DATA SHOWN —
(** * Shallow embedding of [stan/model/indexing/lvalue.hpp] (indexed
    assignment) and of the [mpi_auto_adaptation] metric estimator that
    follows it in the same file.

    Integers of the C++ code ([int], [Eigen::Index]) are [Z]; Eigen vectors
    are lists; doubles are idealised as real numbers [R]. *)

From Stdlib Require Import ZArith List Bool Lia Reals Lra FunctionalExtensionality.
Import ListNotations.
Open Scope Z_scope.

(** ** Failures *)

(** What can end an assignment or an adaptation step early.
    [OutOfRange] is [std::out_of_range] from [math::check_range];
    [SizeMismatch] is [std::invalid_argument] from
    [math::check_size_match]; [InvalidArgument] is the
    [std::invalid_argument] of [check_nonzero_size] /
    [check_matching_sizes]; [RuntimeError] is the [std::runtime_error]
    thrown by [learn_metric] (insufficient samples); [EigenAssertion] is a
    violated [eigen_assert] (block or segment out of bounds), which is not
    a C++ exception and is never caught. *)
Inductive fail :=
| OutOfRange
| SizeMismatch
| InvalidArgument
| RuntimeError
| EigenAssertion.

Definition is_exception (e : fail) : bool :=
  match e with EigenAssertion => false | _ => true end.

(** ** A state and exception monad for in-place assignment

    An [assign] overload receives its target by reference: when it throws,
    the writes it already made stay visible to the caller. A computation
    therefore returns the final target together with its outcome. *)

Definition st (S T : Type) := S -> ((T + fail) * S)%type.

YOUR GOAL — Return the span of lines in the data above that opens at the line with "Integers of the" and closes at the line with "match e with", exactly, ends included, nothing else.

SOLUTION TO THIS EXERCISE —
    Integers of the C++ code ([int], [Eigen::Index]) are [Z]; Eigen vectors
    are lists; doubles are idealised as real numbers [R]. *)

From Stdlib Require Import ZArith List Bool Lia Reals Lra FunctionalExtensionality.
Import ListNotations.
Open Scope Z_scope.

(** ** Failures *)

(** What can end an assignment or an adaptation step early.
    [OutOfRange] is [std::out_of_range] from [math::check_range];
    [SizeMismatch] is [std::invalid_argument] from
    [math::check_size_match]; [InvalidArgument] is the
    [std::invalid_argument] of [check_nonzero_size] /
    [check_matching_sizes]; [RuntimeError] is the [std::runtime_error]
    thrown by [learn_metric] (insufficient samples); [EigenAssertion] is a
    violated [eigen_assert] (block or segment out of bounds), which is not
    a C++ exception and is never caught. *)
Inductive fail :=
| OutOfRange
| SizeMismatch
| InvalidArgument
| RuntimeError
| EigenAssertion.

Definition is_exception (e : fail) : bool :=
  match e with EigenAssertion => false | _ => true end.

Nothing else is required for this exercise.